The First must therefore be present and immediate, so as not to be second to a representation. It must be initiative, original, spontaneous, and free; otherwise it is second to a determining cause. It is also something vivid and conscious; so only it avoids being the object of some sensation. It precedes all synthesis and all differentiation: it has no unity and no parts. It cannot be articulately thought: assert it, and it has already lost its characteristic innocence; for assertion always implies a denial of something else. Stop to think of it, and it has flown!
peirce was well aware of the contradiction here, however, because he essentially theorizes the "first" as the part of the sign that is unavailable for further signification, the part that gets left behind. Prigonine and Stengers:
“The famous law of increase of entropy describes the world as evolving from order to disorder; still, biological or social evolution shows us the complex emerging from the simple. How is this possible? How can structure arise from disorder?
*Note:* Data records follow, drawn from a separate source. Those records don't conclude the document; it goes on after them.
(* ===== verification/Server.v ===== *)
(** * The server

    include/mcp/server/server.hpp and src/server/server.cpp: the registries of
    one server, the request handlers it installs on every attached session and
    the notifications it broadcasts to them.

    The class [Sessions] is what the server needs of the sessions it was
    handed by reference: their state, their router and a way to notify them. *)

From S2P Require Import Prelude Json Core Types Message Content Schema Protocol State Router Session Pagination.
From S2P Require Import Registry ToolRegistry PromptProvider ResourceProvider Logging.

(** ** Parameters of requests *)

Definition parse_cursor (params : option json) : Result (option string) :=
  match params with
  | None => Ok None
  | Some p =>
      match jfind "cursor" p with
      | None => Ok None
      | Some (JString s) => Ok (Some s)
      | Some _ => Err (error PaginationError "cursor must be a string")
      end
  end.

Definition require_string (params : option json) (key : string) : Result string :=
  match params ≫= jfind key with
  | Some (JString s) => Ok s
  | _ => Err (error InvalidParams ("missing required string param '" +:+ key +:+ "'"))
  end.

Definition page_to_json {A} (to_json : A -> json) (page : Page A) (items_key : string) : json :=
  JObject (set_optional JString "nextCursor" (next_cursor page)
             (make_object [(items_key, list_to_json to_json (page_items page))])).

Definition int_json (z : Z) : json := JInt z.

Definition CompleteResult_to_json (r : CompleteResult) : json :=
  JObject (make_object
    [("completion",
      JObject (set_optional JBool "hasMore" (cr_has_more r)
        (set_optional int_json "total" (cr_total r)
          (make_object [("values", JArray (JString <$> take 100 (cr_values r)))]))))]).

(** ** State *)

(** The lambdas [attach] installs on a session's router. *)
Inductive ServerHandler : Set :=
| HToolsList | HToolsCall | HResourcesList | HResourcesTemplatesList | HResourcesRead
| HResourcesSubscribe | HResourcesUnsubscribe | HPromptsList | HPromptsGet | HLoggingSetLevel
| HCompletionComplete.

(** The lambdas it installs on the registries and on the logger. *)
Inductive Changed : Set := ToolsChanged | ResourcesChanged | PromptsChanged.
Inductive Emitter : Set := EmitMessage.

Section server.
(** Names of the application's tool, read, prompt and completion functions,
    and of the session objects. *)
Context {HT HR HP K SId : Type} `{!EqDecision SId}.

Record Server := mkServer {
  srv_info : Implementation;
  srv_instructions : option string;
  srv_allow_reinitialize : bool;
  srv_tools : ToolRegistry HT Changed;
  srv_resources : ResourceProvider HR Changed K;
  srv_prompts : PromptProvider HP Changed K;
  srv_logger : Logger Emitter;
  srv_sessions : list SId;
}.

Definition make_server (name version : string) : Server :=
  mkServer (mkImplementation name None version) None false empty_tools empty_resources empty_prompts new_logger [].

Definition with_tools (t : ToolRegistry HT Changed) (s : Server) : Server :=
  mkServer (srv_info s) (srv_instructions s) (srv_allow_reinitialize s) t (srv_resources s) (srv_prompts s)
    (srv_logger s) (srv_sessions s).
Definition with_resources (r : ResourceProvider HR Changed K) (s : Server) : Server :=
  mkServer (srv_info s) (srv_instructions s) (srv_allow_reinitialize s) (srv_tools s) r (srv_prompts s)
    (srv_logger s) (srv_sessions s).
Definition with_prompts (p : PromptProvider HP Changed K) (s : Server) : Server :=
  mkServer (srv_info s) (srv_instructions s) (srv_allow_reinitialize s) (srv_tools s) (srv_resources s) p
    (srv_logger s) (srv_sessions s).
Definition with_logger (l : Logger Emitter) (s : Server) : Server :=
  mkServer (srv_info s) (srv_instructions s) (srv_allow_reinitialize s) (srv_tools s) (srv_resources s)
    (srv_prompts s) l (srv_sessions s).
Definition with_sessions (l : list SId) (s : Server) : Server :=
  mkServer (srv_info s) (srv_instructions s) (srv_allow_reinitialize s) (srv_tools s) (srv_resources s)
    (srv_prompts s) (srv_logger s) l.

Definition set_instructions (i : string) (s : Server) : Server :=
  mkServer (srv_info s) (Some i) (srv_allow_reinitialize s) (srv_tools s) (srv_resources s) (srv_prompts s)
    (srv_logger s) (srv_sessions s).
Definition set_allow_reinitialize (b : bool) (s : Server) : Server :=
  mkServer (srv_info s) (srv_instructions s) b (srv_tools s) (srv_resources s) (srv_prompts s)
    (srv_logger s) (srv_sessions s).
Great progress has been realized in this question. We know now that nonequilibrium, the flow of matter and energy, may be a source of order."
The source of it, but only insofar as it is paradoxically excluded from it!

ryan, Sunday, 12 April 2015 14:36 (nine years ago) link

i've always liked niklas luhmann's assertion that even if we were able to describe consciousness all it would look like is utter chaos. to describe "the sweet and sharp tang of a ripe cherry tomato" is to have already imposed order on it. so i guess my challenge to the hard problem partisans is to be a bit more exact in what they think they are describing.

ryan, Sunday, 12 April 2015 14:41 (nine years ago) link

TLDR: sensations are not prior to cognitive activity but produced simultaneously as the dissipative energy unavailable to it.

ryan, Sunday, 12 April 2015 14:45 (nine years ago) link

yet another way to put this is to state that by the time we are talking about "the sweet and sharp tang of a ripe cherry tomato" we are already talking about a linguistic construct. literally every single form of qualia proposed on this thread is already a linguistic construct. we've already passed the problem by in talking about it.

sorry for thread bombing.

ryan, Sunday, 12 April 2015 14:52 (nine years ago) link

i guess my challenge to the hard problem partisans is to be a bit more exact in what they think they are describing.

But you already seem to have decided that whereof one cannot speak, thereof one must be silent! My workmanlike prose is not intended to define, merely to describe enough to produce a glimmer of recognition. Agree with some of yr points about the primacy and pre-linguistic nature of all this but surely the medium in which we are so inescapably immersed can't be so hard to discern.